Oil prices found some support in the prior two sessions after the US government reported a bigger than expected weekly decline in oil stockpiles. However, broader inventory trends look more bearish than expected this month. Crude stocks have drawn at a slower than usual pace for this time of year and global fuel stocks rose last week. Meanwhile, the OPEC+ producer group is unlikely to recommend changing the group’s output policy, including a plan to start unwinding one layer of oil output cuts from October.
Gold Prices traded around $2,420 an ounce on Friday, retreating from record highs set earlier this week, as the Dollar rebounded on robust economic data, although bets for a US interest rate cut in September remained intact. Decreasing rates and US elections are two immediate factors likely to push gold higher, as the metal tends to benefit from economic and geopolitical uncertainty.
Equity markets
US equity futures fell on Friday as businesses across the world, from airlines to financial services and media groups, were hit by a global IT outage on Friday, causing massive disruption to a wide range of services and operations.
In Thursday’s regular session, the Dow Jones Industrial Average fell 1.29%, the S&P 500 lost 0.78%, while the Nasdaq Composite declined 0.70%.
Initial claims for US state unemployment benefits increased by 20,000 to a seasonally adjusted 243,000 for the week ended July 13th, the Labor Department said on Thursday. Economists polled by Reuters had forecast 230,000 claims for the last week, although the data was not considered to be a notable shift in the labour market due to seasonal factors.
The latest Philadelphia Fed manufacturing index remained in positive territory for a sixth straight month, as manufacturing activity expanded overall, according to firms responding to the July Manufacturing Business Outlook Survey. The survey’s indicator for general activity rose, and the indexes for shipments and new orders turned positive. Most future activity indicators rose, suggesting more widespread expectations for overall growth in the next six months. Markets are now pricing in a 100% chance of a US rate cut in September, according to the CME FedWatch tool.

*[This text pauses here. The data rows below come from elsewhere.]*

Definition dir_page : page := {|
  pg_images := [ps "c.webp"; ps "b.jpg"; ps "a.png"]; pg_path := ps "/srv/img"; pg_allow_delete := true;
  pg_page := 1; pg_limit := 25; pg_total := 3; pg_total_pages := 1 |}.

(** The directory [c.webp] is on the page, and its image is a 404. *)
Lemma listed_images_served_witness :
  (wf dir_fs /\ names_plain dir_fs /\ dir_fs !! image_dir demo_cfg = Some NDir /\
   get_index demo_cfg [] dir_fs = Ok dir_page /\ ps "c.webp" ∈ pg_images dir_page) /\
  (is_Some (dir_fs !! (image_dir demo_cfg ++ [ps "c.webp"])) /\
   handle demo_cfg (get_request (ps "/images/" ++ ps "c.webp") []) dir_fs =
     (FileReply (match dir_fs !! (image_dir demo_cfg ++ [ps "c.webp"]) with
                 | Some (NFile x) => Sent x | _ => NotFound end), dir_fs)).
Proof.
  assert (H1 : wf dir_fs) by (apply wf_check_sound; vm_compute; reflexivity).
  assert (H2 : names_plain dir_fs) by (apply (bool_decide_unpack _); vm_compute; exact I).
  assert (H3 : dir_fs !! image_dir demo_cfg = Some NDir) by (vm_compute; reflexivity).
  assert (H4 : get_index demo_cfg [] dir_fs = Ok dir_page) by (vm_compute; reflexivity).
  assert (H5 : ps "c.webp" ∈ pg_images dir_page) by (apply (bool_decide_unpack _); vm_compute; exact I).
  split; [split; [exact H1 | split; [exact H2 | split; [exact H3 | split; [exact H4 | exact H5]]]]|].
  exact (listed_images_served demo_cfg dir_fs [] dir_page (ps "c.webp") H1 H2 H3 H4 H5).
Defined.

(** A file whose name has the byte 0xFF, which [os.listdir] decodes to
    the lone surrogate U+DCFF. *)
Definition bad_name : pystr := 56575%N :: ps ".png".

Definition bad_fs : fsys := <[[ps "srv"; ps "img"; bad_name] := NFile 3]> demo_fs.

Definition bad_page : page := {|
  pg_images := [bad_name; ps "b.jpg"; ps "a.png"]; pg_path := ps "/srv/img"; pg_allow_delete := true;
  pg_page := 1; pg_limit := 25; pg_total := 3; pg_total_pages := 1 |}.

(** With that file in the directory, the index page is a 500. *)
Lemma undecodable_name_500_witness :
  (get_index demo_cfg [] bad_fs = Ok bad_page /\ bad_name ∈ pg_images bad_page /\
   56575%N ∈ bad_name /\ ~ Nvtop.scalar 56575%N) /\
  handle demo_cfg (get_request (ps "/") []) bad_fs = (Error500 UnicodeEncodeError, bad_fs).
Proof.
  assert (H1 : get_index demo_cfg [] bad_fs = Ok bad_page) by (vm_compute; reflexivity).
  assert (H2 : bad_name ∈ pg_images bad_page) by (apply (bool_decide_unpack _); vm_compute; exact I).
  assert (H3 : 56575%N ∈ bad_name) by (apply (bool_decide_unpack _); vm_compute; exact I).
  assert (H4 : ~ Nvtop.scalar 56575%N) by (unfold Nvtop.scalar; lia).
  split; [split; [exact H1 | split; [exact H2 | split; [exact H3 | exact H4]]]|].
  exact (undecodable_name_500 demo_cfg bad_fs [] bad_page bad_name 56575%N H1 H2 H3 H4).
Defined.

(** The request the demo page of [GalleryPage] posted for [a.png]
    (its batch button) hides [a.png] from the next listing. *)
Lemma page_requests_hide_images_witness :
  (store_ok demo_cfg demo_fs /\ allow_delete demo_cfg = true /\
   get_index demo_cfg [] demo_fs = Ok GalleryPage.demo_page /\
   Forall (Forall (fun ch => GalleryPage.js_plain ch = true)) (pg_images GalleryPage.demo_page) /\
   GalleryPage.reachable (GalleryPage.render GalleryPage.demo_page) (pg_images GalleryPage.demo_page) GalleryPage.demo_ui /\
   [ps "a.png"] ∈ GalleryPage.ui_sent GalleryPage.demo_ui) /\
  exists fs', handle demo_cfg (delete_request [ps "a.png"]) demo_fs = (DeleteReply Success, fs') /\
    store_ok demo_cfg fs' /\
    listing (children fs' (image_dir demo_cfg)) =
      filter (fun m => m ∉ [ps "a.png"]) (listing (children demo_fs (image_dir demo_cfg))).
Proof.
  assert (H1 : store_ok demo_cfg demo_fs) by (apply store_check_sound; vm_compute; reflexivity).
  assert (H3 : get_index demo_cfg [] demo_fs = Ok GalleryPage.demo_page) by (vm_compute; reflexivity).
  assert (H4 : Forall (Forall (fun ch => GalleryPage.js_plain ch = true)) (pg_images GalleryPage.demo_page))
    by (apply (bool_decide_unpack _); vm_compute; exact I).
  assert (H6 : [ps "a.png"] ∈ GalleryPage.ui_sent GalleryPage.demo_ui) by (apply (bool_decide_unpack _); vm_compute; exact I).
  split; [split; [exact H1 | split; [reflexivity | split; [exact H3 | split; [exact H4 | split; [exact GalleryPage.demo_reachable | exact H6]]]]]|].
  exact (page_requests_hide_images demo_cfg demo_fs [] GalleryPage.demo_page GalleryPage.demo_ui [ps "a.png"]
           H1 eq_refl H3 H4 GalleryPage.demo_reachable H6).
Defined.

End App.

However, Donald Trump has warned Jerome Powell not to cut US interest rates before November’s presidential vote. The Republican nominee acknowledged in an interview with Bloomberg News that the Federal Reserve would “maybe” cut interest rates before the election on November 5th, but added that “it’s something they know they shouldn’t be doing”.
The information provided in this communication is not advice or a personal recommendation, and you should not make any investment decisions on the basis of it. If you are unsure of whether an investment is right for you, please seek advice. If you choose to invest, your capital may be at risk and the value of an investment may fall as well as rise in value, so you could get back less than you originally invested.